• TASK DESCRIPTION: Your answer should consist only of the lines below from the one with "(** [DELETE FROM metrics] *)" through the one with "(** [db.Begin()] *)", copied exactly.

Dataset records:
(** * k8s-metrics-collector: the collector, the store and the HTTP handlers

    A shallow embedding of the two Go programs of the repository:

    - [Aggregate]: the one-second collector with cluster-wide aggregates
      (the program whose [MetricsData] has [ClusterCpuUsage] and
      [ClusterTotalCpu]);
    - [Simple]: the thirty-second collector of [main.go], without aggregates.

    Both keep their samples in one SQLite table, [metrics], whose primary key
    is [INTEGER PRIMARY KEY AUTOINCREMENT].  The SQL engine, the Go driver and
    the Kubernetes clients are outside the repository; module [Sqlite] models
    the statements the programs send, and every call that can return an
    [error] in Go takes its outcome as an explicit argument here. *)

From Stdlib Require Import ZArith List String Bool Lia Permutation Sorted.
From Stdlib Require Import QArith Qabs Qpower Lqa.
From Stdlib Require Import Floats.SpecFloat.
Import ListNotations.

Local Open Scope Z_scope.

(** ** Go values *)

(** [int64] arithmetic: Go's [+=] on [int64] wraps around. *)
Module Int64.
Definition modulus : Z := 2 ^ 64.
Definition half : Z := 2 ^ 63.
Definition min_int : Z := - half.
Definition max_int : Z := half - 1.

Definition wrap (z : Z) : Z := (z + half) mod modulus - half.
Definition add (a b : Z) : Z := wrap (a + b).
Definition in_range (z : Z) : Prop := min_int <= z <= max_int.
End Int64.

(** [float64]: IEEE 754 binary64, as the Standard Library specifies it
    (precision 53, infinities at exponent 1024). *)
Module Float64.
Definition prec : Z := 53.
Definition emax : Z := 1024.
Definition float64 : Type := spec_float.

(** The conversion [float64(x)] of an [int64]: round to nearest, ties to
    even. *)
Definition of_int64 (z : Z) : float64 := binary_normalize prec emax z 0 false.
Definition div (x y : float64) : float64 := SFdiv prec emax x y.
Definition mul (x y : float64) : float64 := SFmul prec emax x y.

(** The untyped constant [100] in a [float64] expression. *)
Definition hundred : float64 := of_int64 100.

(** [float64(used) / float64(total) * 100], parsed by Go as
    [(float64(used) / float64(total)) * 100]. *)
Definition percentage (used total : Z) : float64 :=
  mul (div (of_int64 used) (of_int64 total)) hundred.

(** The rational a finite float denotes; [None] for NaN and infinities. *)
Definition to_Q (x : float64) : option Q :=
  match x with
  | S754_zero _ => Some 0%Q
  | S754_finite s m e =>
      let mag := (inject_Z (Zpos m) * Qpower 2 e)%Q in
      Some (if s then Qopp mag else mag)
  | _ => None
  end.

(** [within eps x q]: the float [x] is finite and at most [eps] away from
    the rational [q]. *)
Definition within (eps : Q) (x : float64) (q : Q) : Prop :=
  match to_Q x with
  | Some v => (Qabs (v - q) <= eps)%Q
  | None => False
  end.

(** The three kinds of value: NaN, an infinity, or a number. *)
Definition is_nan (x : float64) : bool :=
  match x with S754_nan => true | _ => false end.

Definition is_inf (x : float64) : bool :=
  match x with S754_infinity _ => true | _ => false end.

Definition is_finite (x : float64) : bool :=
  match x with S754_zero _ | S754_finite _ _ _ => true | _ => false end.

(** [2^e] and the value [m * 2^e] of a positive finite float. *)
Definition pow2 (e : Z) : Q := Qpower 2 e.

Definition F2Q (m : positive) (e : Z) : Q := (inject_Z (Zpos m) * pow2 e)%Q.

(** [r] and [v] lie between two neighbours [a * w] and [(a + 1) * w] of a
    grid whose points have at least 53 bits: [r] is [v] rounded to one of the
    two floats around it. *)
Definition same_cell (r v : Q) : Prop :=
  exists (a : Z) (w : Q),
    (0 < w)%Q /\ 2 ^ 52 <= a
    /\ (inject_Z a * w <= v <= inject_Z (a + 1) * w)%Q
    /\ (inject_Z a * w <= r <= inject_Z (a + 1) * w)%Q.
End Float64.

(** A Go slice declared with [var s []T] is [nil] until the first [append];
    [encoding/json] writes a nil slice as [null] and an allocated one as an
    array. *)
Module GoSlice.
Definition t (A : Type) : Type := option (list A).
Definition nil_slice {A : Type} : t A := None.
Definition append {A : Type} (s : t A) (x : A) : t A :=
  match s with
  | None => Some [x]
  | Some l => Some (l ++ [x])
  end.
End GoSlice.

(** The outcome of a call returning [(T, error)]. *)
Definition result (A : Type) : Type := (string + A)%type.

(** The lines written by [log.Printf], oldest first. *)
Definition Log : Type := list string.
Definition Printf (log : Log) (prefix err : string) : Log :=
  log ++ [String.append prefix err].

(** ** JSON and HTTP responses *)

#[local] Set Warnings "-register-all".
Inductive JSON : Type :=
| JNull
| JBool (b : bool)
| JInt (z : Z)
| JFloat (x : Float64.float64)
| JTime (t : Z)
| JString (s : string)
| JArray (l : list JSON)
| JObject (fields : list (string * JSON)).

(** What a gin handler leaves in the response: [c.Status(code)] sets the
    status only, [c.JSON(code, obj)] also writes the marshalled [obj]. *)
Record Response : Type := mkResponse { status : Z; body : option JSON }.

Definition StatusOK : Z := 200.
Definition StatusCreated : Z := 201.
Definition StatusInternalServerError : Z := 500.

Definition c_Status (code : Z) : Response := mkResponse code None.
Definition c_JSON (code : Z) (obj : JSON) : Response := mkResponse code (Some obj).

(** [gin.H{"error": msg}] *)
Definition error_H (msg : string) : JSON := JObject [("error"%string, JString msg)].

Definition is_error_response (r : Response) : Prop :=
  status r = StatusInternalServerError /\ exists msg, body r = Some (error_H msg).

(** ** The SQLite table *)

Module Sqlite.
Section Table.
(** [D]: the columns of [metrics] other than [id]. *)
Context {D : Type}.

Record Row : Type := mkRow { id : Z; cols : D }.

(** The database file: the rows of [metrics] in rowid order (the order of
    a table scan), and the entry of [sqlite_sequence] for [metrics]
    ([None] while the table has never been written, or after the entry is
    deleted). *)
Record DB : Type := mkDB { rows : list Row; seq : option Z }.

(** What [CREATE TABLE IF NOT EXISTS] leaves on a fresh file. *)
Definition empty : DB := mkDB [] None.

Definition seq_value (db : DB) : Z :=
  match seq db with Some s => s | None => 0 end.

Definition max_rowid (rs : list Row) : Z :=
  fold_right (fun r m => Z.max (id r) m) 0 rs.

(** AUTOINCREMENT: one more than the largest rowid the table ever held,
    which is the larger of the [sqlite_sequence] entry and the largest
    rowid present. *)
Definition next_rowid (db : DB) : Z :=
  Z.max (seq_value db) (max_rowid (rows db)) + 1.

(** The identifier the first insert into a fresh table receives. *)
Definition initial_rowid : Z := next_rowid empty.

(** [INSERT INTO metrics (...) VALUES (...)] *)
Definition insert (d : D) (db : DB) : DB :=
  let i := next_rowid db in
  mkDB (rows db ++ [mkRow i d]) (Some i).

(** [INSERT INTO metrics (...) SELECT ...]: the selected values are
    computed first, then inserted one by one.  When nothing is selected
    the table and the next identifier are what they were; the entry of
    [sqlite_sequence] that SQLite writes with value 0 when there was none
    is not recorded, [seq_value] being 0 in both cases. *)
Definition insert_all (ds : list D) (db : DB) : DB :=
  fold_left (fun acc d => insert d acc) ds db.

(** [DELETE FROM metrics] *)
Definition delete_all (db : DB) : DB := mkDB [] (seq db).

(** [DELETE FROM sqlite_sequence WHERE name='metrics'] *)
Definition delete_sequence (db : DB) : DB := mkDB (rows db) None.

(** [ORDER BY key DESC] over the rows of a scan.  The statement names no
    second key; rows with equal keys stay in scan order, which is what
    the engine's merge sort does. *)
Fixpoint insert_desc (key : Row -> Z) (x : Row) (l : list Row) : list Row :=
  match l with
  | [] => [x]
  | y :: l' =>
      if key y <=? key x then x :: l else y :: insert_desc key x l'
  end.

Definition order_by_desc (key : Row -> Z) (l : list Row) : list Row :=
  fold_right (insert_desc key) [] l.

(** [LIMIT n] *)
Definition limit (n : nat) (l : list Row) : list Row := firstn n l.

(** [WHERE id IN (ids)] *)
Definition where_id_in (ids : list Z) (l : list Row) : list Row :=
  filter (fun r => existsb (Z.eqb (id r)) ids) l.

(** The row stored under an identifier. *)
Definition lookup (i : Z) (db : DB) : option D :=
  option_map cols (find (fun r => id r =? i) (rows db)).

(** [db.Exec(stmt)] outside a transaction: the statement is applied and
    committed, or fails and changes nothing. *)
Definition Exec (stmt : DB -> DB) (err : option string) (db : DB)
  : DB * option string :=
  match err with
  | Some e => (db, Some e)
  | None => (stmt db, None)
  end.

(** A transaction: the state at [Begin] and the state the statements of
    the transaction have produced so far. *)
Record Tx : Type := mkTx { snapshot : DB; working : DB }.

(** [db.Begin()] *)
Definition Begin (err : option string) (db : DB) : result Tx :=
  match err with
  | Some e => inl e
  | None => inr (mkTx db db)
  end.

(** [tx.Exec(stmt)]: a failing statement leaves the transaction open and
    its state as it was. *)
Definition tx_Exec (stmt : DB -> DB) (err : option string) (tx : Tx)
  : Tx * option string :=
  match err with
  | Some e => (tx, Some e)
  | None => (mkTx (snapshot tx) (stmt (working tx)), None)
  end.

(** [tx.Rollback()] *)
Definition Rollback (tx : Tx) : DB := snapshot tx.

(** [tx.Commit()]: when COMMIT fails the driver rolls the transaction
    back before it returns the error. *)
Definition Commit (err : option string) (tx : Tx) : DB * option string :=
  match err with
  | Some e => (snapshot tx, Some e)
  | None => (working tx, None)
  end.

(** The shape every table of this program has: identifiers are positive
    and strictly increasing along the scan, none exceeds the recorded
    sequence, and while the table is not empty the sequence is the
    largest identifier present. *)
Definition wf (db : DB) : Prop :=
  StronglySorted (fun a b => id a < id b) (rows db)
  /\ Forall (fun r => 0 < id r <= seq_value db) (rows db)
  /\ (rows db <> [] -> seq_value db = max_rowid (rows db))
  /\ 0 <= seq_value db.
(** The order of an [ORDER BY key DESC]: keys do not increase. *)
Definition key_desc (key : Row -> Z) (a b : Row) : Prop :=
  key b <= key a.

End Table.
Arguments Row : clear implicits.
Arguments DB : clear implicits.
Arguments Tx : clear implicits.
End Sqlite.

(** ** The collector with cluster-wide aggregates *)

Module Aggregate.
Import Sqlite.
Local Open Scope string_scope.

Record MetricsData : Type := mkMetricsData {
  Timestamp : Z;
  NodeName : string;
  CpuUsage : Float64.float64;
  MemoryUsage : Z;
  IsBenchmark : bool;
  ClusterCpuUsage : Float64.float64;
  ClusterTotalCpu : Z
}.

Definition Store : Type := DB MetricsData.

(** The fields of a sample other than the benchmark flag. *)
Definition same_sample (a b : MetricsData) : Prop :=
  Timestamp a = Timestamp b /\ NodeName a = NodeName b
  /\ CpuUsage a = CpuUsage b /\ MemoryUsage a = MemoryUsage b
  /\ ClusterCpuUsage a = ClusterCpuUsage b
  /\ ClusterTotalCpu a = ClusterTotalCpu b.

(** *** collectMetrics *)

(** One item of [nodes.Items]: the node's name, [Usage.Cpu().MilliValue()]
    and [Usage.Memory().Value()]. *)
Record NodeMetric : Type := mkNodeMetric {
  Name : string;
  UsageCpuMilli : Z;
  UsageMemory : Z
}.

• FINISHED TASK:
(** [DELETE FROM metrics] *)
Definition delete_all (db : DB) : DB := mkDB [] (seq db).

(** [DELETE FROM sqlite_sequence WHERE name='metrics'] *)
Definition delete_sequence (db : DB) : DB := mkDB (rows db) None.

(** [ORDER BY key DESC] over the rows of a scan.  The statement names no
    second key; rows with equal keys stay in scan order, which is what
    the engine's merge sort does. *)
Fixpoint insert_desc (key : Row -> Z) (x : Row) (l : list Row) : list Row :=
  match l with
  | [] => [x]
  | y :: l' =>
      if key y <=? key x then x :: l else y :: insert_desc key x l'
  end.

Definition order_by_desc (key : Row -> Z) (l : list Row) : list Row :=
  fold_right (insert_desc key) [] l.

(** [LIMIT n] *)
Definition limit (n : nat) (l : list Row) : list Row := firstn n l.

(** [WHERE id IN (ids)] *)
Definition where_id_in (ids : list Z) (l : list Row) : list Row :=
  filter (fun r => existsb (Z.eqb (id r)) ids) l.

(** The row stored under an identifier. *)
Definition lookup (i : Z) (db : DB) : option D :=
  option_map cols (find (fun r => id r =? i) (rows db)).

(** [db.Exec(stmt)] outside a transaction: the statement is applied and
    committed, or fails and changes nothing. *)
Definition Exec (stmt : DB -> DB) (err : option string) (db : DB)
  : DB * option string :=
  match err with
  | Some e => (db, Some e)
  | None => (stmt db, None)
  end.

(** A transaction: the state at [Begin] and the state the statements of
    the transaction have produced so far. *)
Record Tx : Type := mkTx { snapshot : DB; working : DB }.

(** [db.Begin()] *)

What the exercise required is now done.